• Task description: Search the entries below for the string "guard" and copy the lines that hold it.

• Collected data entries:
(* ===== verification/RingList.v ===== *)
(** * Circular lists: utils/List.h and cutils/list.h

    Two headers with a doubly linked list that goes round through a node of the
    list itself: the class template List, which allocates its nodes, and the C
    functions on [struct listnode], which the caller allocates.  The nodes are
    objects at addresses; the theorems give the sequence of the list after each
    operation, the addresses it has written, and the nodes that are freed. *)
From S2P Require Import Prelude Linked.

(** ** Nodes *)

(** [_Node].  A field that is not initialised is [None]; a [listnode] is a node
    without a value. *)
Record node (V : Type) := Node { mVal : option V; mpPrev : option ptr; mpNext : option ptr }.
Arguments Node {V}.
Arguments mVal {V}.
Arguments mpPrev {V}.
Arguments mpNext {V}.

Section Nodes.
Context {V : Type}.
#[local] Abbreviation M := (ST (heap (node V))).

Definition getRef (p : ptr) : M V := n ← load p; lift (mVal n).
Definition getPrev (p : ptr) : M ptr := n ← load p; lift (mpPrev n).
Definition getNext (p : ptr) : M ptr := n ← load p; lift (mpNext n).
Definition setVal (p : ptr) (v : V) : M unit := store p (fun n => Node (Some v) (mpPrev n) (mpNext n)).
Definition setPrev (p q : ptr) : M unit := store p (fun n => Node (mVal n) (Some q) (mpNext n)).
Definition setNext (p q : ptr) : M unit := store p (fun n => Node (mVal n) (mpPrev n) (Some q)).

(** ** cutils/list.h *)

Definition list_init (node : ptr) : M unit := _ ← setNext node node; setPrev node node.
(* ===== verification/LruCache.v ===== *)
(** * The cache of utils/LruCache.h

    A set of entries found by their keys, and a list of the same entries from
    the oldest to the youngest, linked by [parent] and [child].  The entries are
    objects at addresses.  The set is a [std::unordered_set] that compares keys,
    here a map from the keys to the addresses.  The listener is code of the
    user: it is told of a key and a value, and the calls are recorded. *)
From S2P Require Import Prelude Linked.

Section LruCache.
Context {K V : Type} `{Countable K} `{HM : Malloc} (mNullValue : V).

(** ** State *)

Record Entry := { key : K; value : V; parent : option ptr; child : option ptr }.

Record LruCache := {
  mSet : gmap K ptr;
  mListener : bool;
  mOldest : option ptr;
  mYoungest : option ptr;
  mMaxCapacity : Z;
  entries : heap Entry;
  notified : list (K * V)
}.

#[local] Abbreviation M := (ST LruCache).

Definition set_mSet (f : gmap K ptr -> gmap K ptr) : M unit := modify (fun s =>
  {| mSet := f (mSet s); mListener := mListener s; mOldest := mOldest s; mYoungest := mYoungest s;
     mMaxCapacity := mMaxCapacity s; entries := entries s; notified := notified s |}).
Lemma latest_sorted_none a l :
  byDateSorted l -> filter (fun r => date r <=? a) l = [] ->
  latest (fun r => date r <=? a) l = None.
Proof.
  intros Hs E. unfold latest. rewrite (sorted_split a l Hs), E. simpl.
  apply latest_from_none, (Forall_filter_negb (fun r => date r <=? a)).
Qed.

Lemma latest_sorted_some a l pre x :
  byDateSorted l -> filter (fun r => date r <=? a) l = pre ++ [x] ->
  latest (fun r => date r <=? a) l = Some (length pre, x).
Proof.
  intros Hs E. unfold latest.
  assert (Hx : In x (filter (fun r => date r <=? a) l))
    by (rewrite E; apply in_or_app; right; now left).
  apply filter_In in Hx.
  rewrite (sorted_split a l Hs), E, <- app_assoc. simpl.
  rewrite latest_from_snoc; [reflexivity | apply Hx |].
  apply (Forall_filter_negb (fun r => date r <=? a)).
Qed.

(** The guard of lines 172 and 205 against the bracketing rule: on a
    sorted array either the guard fails and the rule gives no rate, or it
    holds, both array reads succeed, they return the two latest readings
    and these are strictly apart in time. *)
Lemma bracket_cases a b l :
  byDateSorted l ->
  let P := filter (fun r => date r <=? a) l in
  let Q := filter (fun r => date r <=? b) l in
  let before := latest (fun r => date r <=? a) l in
  let through := latest (fun r => date r <=? b) l in
  ((len P >? 0) && (len Q >? len P) = false /\
   bracketRate before through = None)
  \/
  ((len P >? 0) && (len Q >? len P) = true /\
   exists i x j y,
     at_ P (len P - 1) = Some x /\ at_ Q (len Q - 1) = Some y /\
     before = Some (i, x) /\ through = Some (j, y) /\ (i < j)%nat /\
     date x <= a /\ a < date y /\ date y <= b).
Proof.
  intros Hs P Q before through. subst before through.
  destruct (snoc_cases P) as [EP | [P' [x EP]]].
  { left. rewrite EP. split; [reflexivity |].
    now rewrite (latest_sorted_none a l Hs EP). }
  rewrite (latest_sorted_some a l P' x Hs EP).
  destruct (snoc_cases Q) as [EQ | [Q' [y EQ]]].
  { left. rewrite EQ, EP. split.
    - apply andb_false_iff. right. rewrite len_app. unfold len. simpl.
      apply not_true_iff_false. rewrite Z.gtb_ltb, Z.ltb_lt. lia.
    - now rewrite (latest_sorted_none b l Hs EQ). }
  rewrite (latest_sorted_some b l Q' y Hs EQ).
  rewrite EP, EQ, !at_snoc, !len_app. unfold len. simpl.
  destruct (Nat.ltb_spec (length P') (length Q')) as [Hlt | Hge].
  - right. split.
    + apply andb_true_iff. rewrite !Z.gtb_ltb, !Z.ltb_lt. lia.
    + exists (length P'), x, (length Q'), y.
      repeat split; try reflexivity; try assumption.
      * assert (Hx : In x P) by (rewrite EP; apply in_or_app; right; now left).
        apply filter_In in Hx. now apply Z.leb_le.
      * assert (Hy : nth_error l (length Q') = Some y).
        { rewrite (sorted_split b l Hs). fold Q. rewrite EQ, <- app_assoc.
          rewrite nth_error_app2, Nat.sub_diag by lia. reflexivity. }
        rewrite (sorted_split a l Hs) in Hy. fold P in Hy. rewrite EP in Hy.
        rewrite nth_error_app2 in Hy by (rewrite length_app; simpl; lia).
        apply nth_error_In, filter_In in Hy. destruct Hy as [_ Hy].
        apply negb_true_iff, Z.leb_gt in Hy. exact Hy.
      * assert (Hy : In y Q) by (rewrite EQ; apply in_or_app; right; now left).
        apply filter_In in Hy. now apply Z.leb_le.
  - left. split; [| reflexivity].
    apply andb_false_iff. right.
    apply not_true_iff_false. rewrite Z.gtb_ltb, Z.ltb_lt. lia.
Qed.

• Written reply:
(** The guard of lines 172 and 205 against the bracketing rule: on a
    sorted array either the guard fails and the rule gives no rate, or it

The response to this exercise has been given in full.